Two separate constant buffers are being used here. Let's check their values:


Few of them are interesting for us:
cb0_v0.x -> elapsed time (seconds)
cb0_v1.xyzw - viewport & inversed viewport size (aka pixel size)

cb3_v0.x - Rotation around pixel, always set to 1.0.
cb3_v0.y - amount of drunk effect. After triggering it, it does not go on full intensity, but rises from 0.0 to 1.0. This is it.
cv3_v1.xy - pixel offsets (more on this later). This is sin/cos pair, so you can use sincos(time) in shader if you want.
cb3_v2.xy - center of effect, usually float2( 0.5, 0.5 ).

What we want to focus on here is to understand how this works instead of blindly rewriting assembly.
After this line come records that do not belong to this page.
(** X3: for a URL with the handle marker (and none of the three others)
    the handle is the text after the last [@] of the URL, trimmed; it
    holds no [@] itself, and the handle lookup is run on it. *)
Theorem handle_url_key_follows_last_at (w : World) (url : str) (tr : trace) :
  contains watch_marker url = false ->
  contains channel_marker url = false ->
  contains user_marker url = false ->
  contains handle_marker url = true ->
  exists pre segment,
    url = pre ++ py "@" ++ segment
    /\ contains (py "@") segment = false
    /\ trimmed_of segment (handle_key url)
    /\ contains (py "@") (handle_key url) = false
    /\ resolve_channel_id w url tr
       = get_channel_from_handle w (handle_key url) tr.
Proof.
  intros Hw Hc Hu Hh.
  assert (contains (py "@") url = true) as Hsep
    by exact (contains_longer handle_marker (py "@") (py "youtube.com/")
                url eq_refl Hh).
  destruct (last_piece_split (py "@") url ltac:(discriminate) Hsep)
    as [Hno [pre Hpre]].
  exists pre, (last_piece (split (py "@") url)).
  split; [exact Hpre|]. split; [exact Hno|].
  split; [apply strip_trimmed|].
  split; [exact (trimmed_keeps_absence _ _ _ (strip_trimmed _) Hno)|].
  now apply resolve_on_handle.
Qed.

Lemma handle_url_key_follows_last_at_witness :
  handle_key url_handle = py "one"
  /\ exists pre segment,
       url_handle = pre ++ py "@" ++ segment
       /\ contains (py "@") segment = false
       /\ trimmed_of segment (handle_key url_handle)
       /\ contains (py "@") (handle_key url_handle) = false
       /\ resolve_channel_id world_ok url_handle []
          = get_channel_from_handle world_ok (handle_key url_handle) [].
Proof.
  split; [reflexivity|].
  exact (handle_url_key_follows_last_at world_ok url_handle []
           eq_refl eq_refl eq_refl eq_refl).
Defined.

(* ================================================================= *)
(** ** One request per lookup *)

Lemma calls_app (tr later : trace) : calls (tr ++ later) = calls tr ++ calls later.
Proof. unfold calls. apply flat_map_app. Qed.

(** Split on every test and every step that can raise, outermost first. *)
Ltac split_steps :=
  repeat match goal with
         | |- context [match ?x with _ => _ end] =>
             lazymatch x with
             | context [match _ with _ => _ end] => fail
             | _ => destruct x eqn:?
             end
         end.

Ltac close_calls_once :=
  solve [ left; eexists; reflexivity
        | right; eexists; rewrite <- app_assoc; reflexivity ].

Section OneRequest.

Variables (w : World) (tr : trace).

Lemma video_lookup_calls_once (video_id : pyval) :
  calls_once tr (videos_request video_id)
    (py "Error fetching channel ID from video: ")
    (get_channel_from_video w video_id).
Proof.
  unfold calls_once, get_channel_from_video. run_monad.
  split_steps; close_calls_once.
Qed.

Lemma username_lookup_calls_once (username : pyval) :
  calls_once tr (username_request username)
    (py "Error fetching channel ID from username: ")
    (get_channel_from_username w username).
Proof.
  unfold calls_once, get_channel_from_username. run_monad.
  split_steps; close_calls_once.
Qed.

Lemma handle_lookup_calls_once (handle : str) :
  calls_once tr (handle_request handle)
    (py "Error fetching channel ID from handle: ")
    (get_channel_from_handle w handle).
Proof.
  unfold calls_once, get_channel_from_handle. run_monad.
  split_steps; close_calls_once.
Qed.

End OneRequest.

Lemma calls_once_count (tr : trace) (req : request) (prefix : str)
  (lookup : M pyval) :
  calls_once tr req prefix lookup ->
  exists v later, lookup tr = (Return v, tr ++ later) /\ calls later = [req].
Proof.
  intros [[v E] | [e E]].
  - now exists v, [Called req].
  - now exists PNone, [Called req; Log prefix e].
Qed.

(** X4: each of the three lookups sends its request exactly once and
    never again: the trace gains that one call, followed by at most one
    diagnostic line, and after a diagnostic the result is [None]. *)
Theorem lookups_send_one_request
  (w : World) (tr : trace) (video_id username : pyval) (handle : str) :
  calls_once tr (videos_request video_id)
    (py "Error fetching channel ID from video: ")
    (get_channel_from_video w video_id)
  /\ calls_once tr (username_request username)
       (py "Error fetching channel ID from username: ")
       (get_channel_from_username w username)
  /\ calls_once tr (handle_request handle)
       (py "Error fetching channel ID from handle: ")
       (get_channel_from_handle w handle).
Proof.
  split; [apply video_lookup_calls_once|].
  split; [apply username_lookup_calls_once | apply handle_lookup_calls_once].
Qed.

(** X5: whatever the URL and the platform, [resolve_channel_id] returns
    a value and makes at most one external call; on the channel path
    and on an unrecognized URL it makes none. *)
Theorem resolve_makes_at_most_one_call (w : World) (url : str) (tr : trace) :
  exists v later,
    resolve_channel_id w url tr = (Return v, tr ++ later)
    /\ length (calls later) <= 1
    /\ (contains watch_marker url = false ->
        contains channel_marker url = true
        \/ (contains user_marker url = false
            /\ contains handle_marker url = false) ->
        calls later = []).
Proof.
  destruct (contains watch_marker url) eqn:Hw.
  { rewrite (resolve_on_watch w url tr Hw).
    destruct (calls_once_count _ _ _ _
                (video_lookup_calls_once w tr (PStr (video_key url))))
      as (v & later & -> & C).
    exists v, later. rewrite C. split; [reflexivity|].
    split; [simpl; lia | discriminate]. }
  destruct (contains channel_marker url) eqn:Hc.
  { rewrite (resolve_on_channel w url tr Hw Hc).
    exists (PStr (channel_key url)), []. rewrite app_nil_r.
    split; [reflexivity|]. split; [simpl; lia | reflexivity]. }
  destruct (contains user_marker url) eqn:Hu.
  { rewrite (resolve_on_user w url tr Hw Hc Hu).
    destruct (calls_once_count _ _ _ _
                (username_lookup_calls_once w tr (PStr (user_key url))))
      as (v & later & -> & C).
    exists v, later. rewrite C. split; [reflexivity|].
    split; [simpl; lia|]. intros _ [X | [X _]]; discriminate. }
  destruct (contains handle_marker url) eqn:Hh.
  { rewrite (resolve_on_handle w url tr Hw Hc Hu Hh).
    destruct (calls_once_count _ _ _ _
                (handle_lookup_calls_once w tr (handle_key url)))
      as (v & later & -> & C).
    exists v, later. rewrite C. split; [reflexivity|].
    split; [simpl; lia|]. intros _ [X | [_ X]]; discriminate. }
  rewrite (resolve_on_other w url tr Hw Hc Hu Hh).
  eexists PNone, _. split; [reflexivity|]. split; [simpl; lia | reflexivity].
Qed.

Lemma resolve_makes_at_most_one_call_witness :
  exists v later,
    resolve_channel_id world_ok url_channel [] = (Return v, [] ++ later)
    /\ length (calls later) <= 1
    /\ calls later = [].
Proof.
  destruct (resolve_makes_at_most_one_call world_ok url_channel [])
    as (v & later & E & L & Z).
  exists v, later. split; [exact E|]. split; [exact L|].
  apply Z; [reflexivity | left; reflexivity].
Defined.

(** The test and the [items[0]] of a non-empty list. *)
Ltac first_item_steps first rest :=
  change (truthy (PList (first :: rest))) with true; cbv beta iota;
  change (getindex (PList (first :: rest)) 0) with (@Return pyval first);
  cbv beta iota.

(** X6: on a response whose [items] list starts with a well-formed
    item, each lookup returns the channel id of that first item (its
    [snippet.channelId], or its [id] for the username lookup), whatever
    follows it in the list, and prints nothing. *)
Theorem lookups_return_first_item
  (w : World) (tr : trace) (response first id : pyval) (rest : list pyval) :
  getitem response (py "items") = Return (PList (first :: rest)) ->
  (forall video_id,
     w tr (videos_request video_id) = Return response ->
     snippet_channel_id first = Return id ->
     get_channel_from_video w video_id tr
     = (Return id, tr ++ [Called (videos_request video_id)]))
  /\ (forall username,
        w tr (username_request username) = Return response ->
        getitem first (py "id") = Return id ->
        get_channel_from_username w username tr
        = (Return id, tr ++ [Called (username_request username)]))
  /\ (forall handle,
        w tr (handle_request handle) = Return response ->
        snippet_channel_id first = Return id ->
        get_channel_from_handle w handle tr
        = (Return id, tr ++ [Called (handle_request handle)])).
Proof.
  intros Hi. unfold snippet_channel_id. split; [|split].
  - intros video_id Hw Hid. unfold get_channel_from_video. run_monad.
    rewrite Hw. cbv beta iota. rewrite Hi. first_item_steps first rest.
    unfold and_then in Hid.
    destruct (getitem first (py "snippet")) as [s|]; [|discriminate].
    cbv beta iota. now rewrite Hid.
  - intros username Hw Hid. unfold get_channel_from_username. run_monad.
    rewrite Hw. cbv beta iota. rewrite Hi. first_item_steps first rest.
    now rewrite Hid.
  - intros handle Hw Hid. unfold get_channel_from_handle. run_monad.
    rewrite Hw. cbv beta iota. rewrite Hi. first_item_steps first rest.
    unfold and_then in Hid.
    destruct (getitem first (py "snippet")) as [s|]; [|discriminate].
    cbv beta iota. now rewrite Hid.
Qed.

Lemma lookups_return_first_item_witness :
  get_channel_from_video world_ok (PStr (py "vid1")) []
  = (Return (PStr (py "UC1")), [] ++ [Called (videos_request (PStr (py "vid1")))])
  /\ get_channel_from_handle world_ok (py "one") []
     = (Return (PStr (py "UC1")), [] ++ [Called (handle_request (py "one"))]).
Proof.
  destruct (lookups_return_first_item world_ok []
              (dict [("items", PList [video_hit])]%string) video_hit
              (PStr (py "UC1")) [] eq_refl) as (V & _ & H).
  split.
  - exact (V (PStr (py "vid1")) eq_refl eq_refl).
  - exact (H (py "one") eq_refl eq_refl).
Defined.

(* ================================================================= *)
(** ** The view *)

Lemma fetch_channel_data_total (w : World) (channel_id : pyval) :
  never_raises (fetch_channel_data w channel_id).
Proof. unfold fetch_channel_data. auto with total. Qed.

Lemma fetch_latest_video_details_total (w : World) (channel_id : pyval) :
  never_raises (fetch_latest_video_details w channel_id).
Proof. unfold fetch_latest_video_details. auto with total. Qed.



(** [index] on a POST whose form holds the URL. *)
Lemma index_post (w : World) (form : list (str * str)) (url : str) (tr : trace) :
  form_get form (py "url") = Return url ->
  index w (py "POST") form tr =
  (channel_id <- resolve_channel_id w url ;;
   if truthy channel_id then
     channel_data <- fetch_channel_data w channel_id ;;
     video_data <- fetch_latest_video_details w channel_id ;;
     ret (render_template (py "result.html")
            [(py "channel_data", channel_data); (py "video_data", video_data)])
   else
     ret (render_template (py "index.html")
            [(py "error", PStr (py "Invalid YouTube URL"))])) tr.
Proof.
  intros Hform. unfold index.
  change (str_eqb (py "POST") (py "POST")) with true. cbv iota.
  unfold bind at 1. unfold lift. now rewrite Hform.
Qed.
We will start from first lines:

 ps_5_0  
   0: mad r0.x, cb3[0].y, l(-0.100000), l(1.000000)  
   1: mul r0.yz, cb3[1].xxyx, l(0.000000, 0.050000, 0.050000, 0.000000)  
   2: mad r1.xy, v1.xyxx, cb0[1].zwzz, -cb3[2].xyxx  
   3: dp2 r0.w, r1.xyxx, r1.xyxx  
   4: sqrt r1.z, r0.w  

The "0" line is something i called "zoom factor", you'll see why in a minute.
Right after that (line 1), we calculate "rotation offsets". It's just input sin/cos pair multiplied by 0.05.

Lines 2-4: At first, we calculate vector from effect center to texture uv. Then we calculate it's squared distance (3) and regular distance (4) (from center to texel)

Zoomed texture coordinates


Let's take at following assembly:
   8: mul r2.xyzw, r0.yzyz, r1.zzzz  
   9: mad r2.xyzw, r1.xyxy, r0.xxxx, -r2.xyzw  
  10: mul r3.xy, r0.xxxx, r1.xyxx  
  11: mad r3.xyzw, r0.yzyz, r1.zzzz, r3.xyxy  
  12: add r3.xyzw, r3.xyzw, cb3[2].xyxy  
  13: add r2.xyzw, r2.xyzw, cb3[2].xyxy 

Since they're packed this way, we can safely analyse only one pair of floats.
For start, r0.yz are "rotation offsets", r1.z is distance from center to texel, r1.xy is vector from center to texel and r0.x is "zoom factor".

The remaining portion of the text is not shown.